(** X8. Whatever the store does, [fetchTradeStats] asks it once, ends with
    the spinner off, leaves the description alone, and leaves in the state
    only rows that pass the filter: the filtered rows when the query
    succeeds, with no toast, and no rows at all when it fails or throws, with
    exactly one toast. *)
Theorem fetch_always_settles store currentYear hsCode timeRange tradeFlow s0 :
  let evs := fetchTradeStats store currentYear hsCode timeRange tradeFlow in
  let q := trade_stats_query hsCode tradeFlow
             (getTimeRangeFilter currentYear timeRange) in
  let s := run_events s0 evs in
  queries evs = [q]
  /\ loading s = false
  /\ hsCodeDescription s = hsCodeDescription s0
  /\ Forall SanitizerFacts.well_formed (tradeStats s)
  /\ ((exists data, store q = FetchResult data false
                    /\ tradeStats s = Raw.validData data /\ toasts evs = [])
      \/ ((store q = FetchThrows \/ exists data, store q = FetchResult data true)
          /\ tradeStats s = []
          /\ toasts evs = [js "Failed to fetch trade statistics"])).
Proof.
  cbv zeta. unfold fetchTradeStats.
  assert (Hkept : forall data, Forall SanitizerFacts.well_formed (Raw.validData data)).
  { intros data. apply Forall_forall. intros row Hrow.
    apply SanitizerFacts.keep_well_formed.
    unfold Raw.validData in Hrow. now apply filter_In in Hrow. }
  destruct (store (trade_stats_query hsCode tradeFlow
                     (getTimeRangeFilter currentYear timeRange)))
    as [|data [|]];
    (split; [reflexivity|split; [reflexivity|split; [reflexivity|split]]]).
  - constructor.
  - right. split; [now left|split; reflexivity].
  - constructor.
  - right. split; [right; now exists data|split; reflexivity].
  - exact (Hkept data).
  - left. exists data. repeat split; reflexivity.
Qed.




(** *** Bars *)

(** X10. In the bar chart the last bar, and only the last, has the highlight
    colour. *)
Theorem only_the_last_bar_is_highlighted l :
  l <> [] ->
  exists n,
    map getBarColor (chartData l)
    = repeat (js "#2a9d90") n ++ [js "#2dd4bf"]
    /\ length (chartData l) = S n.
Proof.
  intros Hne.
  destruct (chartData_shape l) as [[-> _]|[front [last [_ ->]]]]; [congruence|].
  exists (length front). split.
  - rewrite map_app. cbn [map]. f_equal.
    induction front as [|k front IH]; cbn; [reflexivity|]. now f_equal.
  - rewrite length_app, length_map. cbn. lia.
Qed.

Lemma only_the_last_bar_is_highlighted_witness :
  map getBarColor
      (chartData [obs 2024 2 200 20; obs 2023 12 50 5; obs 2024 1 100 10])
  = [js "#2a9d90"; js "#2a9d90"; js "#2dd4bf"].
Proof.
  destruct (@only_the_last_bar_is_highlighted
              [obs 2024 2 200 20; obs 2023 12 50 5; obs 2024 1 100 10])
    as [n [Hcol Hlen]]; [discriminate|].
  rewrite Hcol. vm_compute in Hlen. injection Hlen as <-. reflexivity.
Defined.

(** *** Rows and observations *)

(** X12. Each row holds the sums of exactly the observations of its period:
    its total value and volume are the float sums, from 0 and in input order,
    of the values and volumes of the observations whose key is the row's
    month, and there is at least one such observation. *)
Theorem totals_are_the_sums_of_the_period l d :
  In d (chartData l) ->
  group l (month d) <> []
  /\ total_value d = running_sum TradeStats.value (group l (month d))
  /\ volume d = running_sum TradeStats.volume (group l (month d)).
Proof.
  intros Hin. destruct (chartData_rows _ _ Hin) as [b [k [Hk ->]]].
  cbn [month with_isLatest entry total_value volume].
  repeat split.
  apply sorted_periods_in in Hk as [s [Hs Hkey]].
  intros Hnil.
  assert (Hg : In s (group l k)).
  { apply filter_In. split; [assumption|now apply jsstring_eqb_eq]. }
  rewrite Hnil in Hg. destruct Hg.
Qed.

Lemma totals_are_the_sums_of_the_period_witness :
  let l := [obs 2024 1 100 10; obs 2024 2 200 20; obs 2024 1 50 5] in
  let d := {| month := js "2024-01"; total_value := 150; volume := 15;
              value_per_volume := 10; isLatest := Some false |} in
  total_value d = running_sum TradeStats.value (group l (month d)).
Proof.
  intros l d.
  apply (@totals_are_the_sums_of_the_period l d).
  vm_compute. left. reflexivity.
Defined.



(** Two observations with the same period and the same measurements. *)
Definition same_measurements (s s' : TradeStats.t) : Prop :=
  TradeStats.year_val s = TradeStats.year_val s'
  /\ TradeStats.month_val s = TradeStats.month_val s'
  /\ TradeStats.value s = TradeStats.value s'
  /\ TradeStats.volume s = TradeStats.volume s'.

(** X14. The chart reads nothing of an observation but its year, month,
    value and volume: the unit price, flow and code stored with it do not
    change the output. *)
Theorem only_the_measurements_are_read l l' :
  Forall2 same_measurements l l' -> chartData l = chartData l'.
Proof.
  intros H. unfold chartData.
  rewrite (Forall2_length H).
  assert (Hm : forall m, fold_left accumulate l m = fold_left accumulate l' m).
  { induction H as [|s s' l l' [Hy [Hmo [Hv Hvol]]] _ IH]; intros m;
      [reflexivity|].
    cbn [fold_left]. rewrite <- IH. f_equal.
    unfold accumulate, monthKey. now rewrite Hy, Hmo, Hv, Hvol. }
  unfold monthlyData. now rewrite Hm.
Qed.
--
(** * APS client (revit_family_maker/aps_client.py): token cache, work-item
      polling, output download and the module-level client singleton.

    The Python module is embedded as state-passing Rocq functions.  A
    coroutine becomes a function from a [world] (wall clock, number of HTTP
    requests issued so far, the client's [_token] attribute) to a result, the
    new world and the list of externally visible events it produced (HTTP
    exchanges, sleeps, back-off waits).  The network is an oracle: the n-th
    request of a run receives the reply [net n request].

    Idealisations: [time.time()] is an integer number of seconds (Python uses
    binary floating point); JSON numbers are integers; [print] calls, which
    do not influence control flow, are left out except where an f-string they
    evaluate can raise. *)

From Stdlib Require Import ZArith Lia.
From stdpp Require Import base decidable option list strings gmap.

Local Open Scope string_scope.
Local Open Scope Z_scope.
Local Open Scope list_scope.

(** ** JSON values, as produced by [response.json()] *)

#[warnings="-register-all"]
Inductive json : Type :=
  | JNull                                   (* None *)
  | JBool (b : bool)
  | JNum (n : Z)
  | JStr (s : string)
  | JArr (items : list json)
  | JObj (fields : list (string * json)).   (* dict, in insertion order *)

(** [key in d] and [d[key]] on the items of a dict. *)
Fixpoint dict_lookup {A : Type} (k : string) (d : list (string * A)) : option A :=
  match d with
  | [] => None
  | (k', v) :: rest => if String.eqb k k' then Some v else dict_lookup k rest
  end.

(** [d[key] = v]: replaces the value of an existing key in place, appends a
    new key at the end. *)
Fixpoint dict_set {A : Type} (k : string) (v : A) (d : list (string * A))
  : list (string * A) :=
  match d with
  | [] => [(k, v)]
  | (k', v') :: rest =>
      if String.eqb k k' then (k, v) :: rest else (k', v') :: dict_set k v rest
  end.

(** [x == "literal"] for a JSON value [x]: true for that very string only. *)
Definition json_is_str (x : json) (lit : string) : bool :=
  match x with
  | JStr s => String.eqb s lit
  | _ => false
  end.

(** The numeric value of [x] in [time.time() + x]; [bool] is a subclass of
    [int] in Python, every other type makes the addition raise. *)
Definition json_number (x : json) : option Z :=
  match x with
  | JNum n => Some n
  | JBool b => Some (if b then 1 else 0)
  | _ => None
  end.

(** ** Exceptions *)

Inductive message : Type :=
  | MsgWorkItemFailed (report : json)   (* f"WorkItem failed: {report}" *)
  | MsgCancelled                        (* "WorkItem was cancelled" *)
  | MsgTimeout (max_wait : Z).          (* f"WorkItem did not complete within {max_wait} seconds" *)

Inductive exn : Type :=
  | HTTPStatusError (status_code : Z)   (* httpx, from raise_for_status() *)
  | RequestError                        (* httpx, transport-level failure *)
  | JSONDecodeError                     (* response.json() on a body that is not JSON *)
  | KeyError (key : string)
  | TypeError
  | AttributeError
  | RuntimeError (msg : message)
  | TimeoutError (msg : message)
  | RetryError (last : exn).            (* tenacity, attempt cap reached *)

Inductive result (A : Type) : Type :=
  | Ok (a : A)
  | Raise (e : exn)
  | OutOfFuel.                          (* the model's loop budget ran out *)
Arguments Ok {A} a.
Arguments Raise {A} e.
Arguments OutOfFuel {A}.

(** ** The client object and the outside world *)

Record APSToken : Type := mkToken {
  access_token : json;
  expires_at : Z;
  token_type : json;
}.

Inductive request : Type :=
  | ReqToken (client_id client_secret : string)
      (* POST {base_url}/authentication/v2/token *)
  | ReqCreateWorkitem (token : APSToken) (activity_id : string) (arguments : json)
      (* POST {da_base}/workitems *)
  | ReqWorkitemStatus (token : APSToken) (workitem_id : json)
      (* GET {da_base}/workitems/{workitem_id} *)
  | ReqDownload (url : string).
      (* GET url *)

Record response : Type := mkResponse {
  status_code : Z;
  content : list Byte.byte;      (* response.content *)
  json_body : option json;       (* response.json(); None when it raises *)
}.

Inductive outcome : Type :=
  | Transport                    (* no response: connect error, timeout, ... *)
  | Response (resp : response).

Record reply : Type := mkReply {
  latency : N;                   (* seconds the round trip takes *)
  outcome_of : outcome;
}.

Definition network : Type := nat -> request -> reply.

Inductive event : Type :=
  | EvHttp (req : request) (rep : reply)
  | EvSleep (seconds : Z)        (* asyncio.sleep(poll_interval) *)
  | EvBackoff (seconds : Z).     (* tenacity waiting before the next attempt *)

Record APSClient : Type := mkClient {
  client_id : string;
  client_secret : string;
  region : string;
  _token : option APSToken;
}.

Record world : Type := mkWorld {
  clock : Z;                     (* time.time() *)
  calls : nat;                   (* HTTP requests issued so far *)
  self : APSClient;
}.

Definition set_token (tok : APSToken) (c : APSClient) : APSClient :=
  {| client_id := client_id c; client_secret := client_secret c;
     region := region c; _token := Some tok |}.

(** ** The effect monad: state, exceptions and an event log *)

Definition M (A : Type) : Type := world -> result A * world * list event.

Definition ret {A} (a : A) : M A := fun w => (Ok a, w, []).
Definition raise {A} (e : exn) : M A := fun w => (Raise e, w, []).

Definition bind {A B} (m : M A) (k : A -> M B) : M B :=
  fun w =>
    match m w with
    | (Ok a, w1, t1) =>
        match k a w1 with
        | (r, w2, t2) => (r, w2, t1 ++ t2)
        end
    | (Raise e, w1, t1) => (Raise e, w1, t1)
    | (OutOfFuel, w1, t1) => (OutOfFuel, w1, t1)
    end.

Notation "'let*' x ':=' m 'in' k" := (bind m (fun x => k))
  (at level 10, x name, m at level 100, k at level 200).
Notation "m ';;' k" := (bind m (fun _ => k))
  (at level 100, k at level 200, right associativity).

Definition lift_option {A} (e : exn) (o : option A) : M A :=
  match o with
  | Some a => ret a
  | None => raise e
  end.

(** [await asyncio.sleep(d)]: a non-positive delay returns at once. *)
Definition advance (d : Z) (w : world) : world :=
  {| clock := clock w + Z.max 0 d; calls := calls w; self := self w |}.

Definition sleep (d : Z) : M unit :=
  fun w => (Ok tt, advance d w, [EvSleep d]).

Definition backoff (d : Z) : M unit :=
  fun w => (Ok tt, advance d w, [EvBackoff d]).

Task to complete -> Set down exactly the lines of the data above, beginning with the line that has "Record world : Type" and ending with the line that has "fun w => (Ok tt, advance d w, [EvBackoff", and no others.

Your response ->
Record world : Type := mkWorld {
  clock : Z;                     (* time.time() *)
  calls : nat;                   (* HTTP requests issued so far *)
  self : APSClient;
}.

Definition set_token (tok : APSToken) (c : APSClient) : APSClient :=
  {| client_id := client_id c; client_secret := client_secret c;
     region := region c; _token := Some tok |}.

(** ** The effect monad: state, exceptions and an event log *)

Definition M (A : Type) : Type := world -> result A * world * list event.

Definition ret {A} (a : A) : M A := fun w => (Ok a, w, []).
Definition raise {A} (e : exn) : M A := fun w => (Raise e, w, []).

Definition bind {A B} (m : M A) (k : A -> M B) : M B :=
  fun w =>
    match m w with
    | (Ok a, w1, t1) =>
        match k a w1 with
        | (r, w2, t2) => (r, w2, t1 ++ t2)
        end
    | (Raise e, w1, t1) => (Raise e, w1, t1)
    | (OutOfFuel, w1, t1) => (OutOfFuel, w1, t1)
    end.

Notation "'let*' x ':=' m 'in' k" := (bind m (fun x => k))
  (at level 10, x name, m at level 100, k at level 200).
Notation "m ';;' k" := (bind m (fun _ => k))
  (at level 100, k at level 200, right associativity).

Definition lift_option {A} (e : exn) (o : option A) : M A :=
  match o with
  | Some a => ret a
  | None => raise e
  end.

(** [await asyncio.sleep(d)]: a non-positive delay returns at once. *)
Definition advance (d : Z) (w : world) : world :=
  {| clock := clock w + Z.max 0 d; calls := calls w; self := self w |}.

Definition sleep (d : Z) : M unit :=
  fun w => (Ok tt, advance d w, [EvSleep d]).

Definition backoff (d : Z) : M unit :=
  fun w => (Ok tt, advance d w, [EvBackoff d]).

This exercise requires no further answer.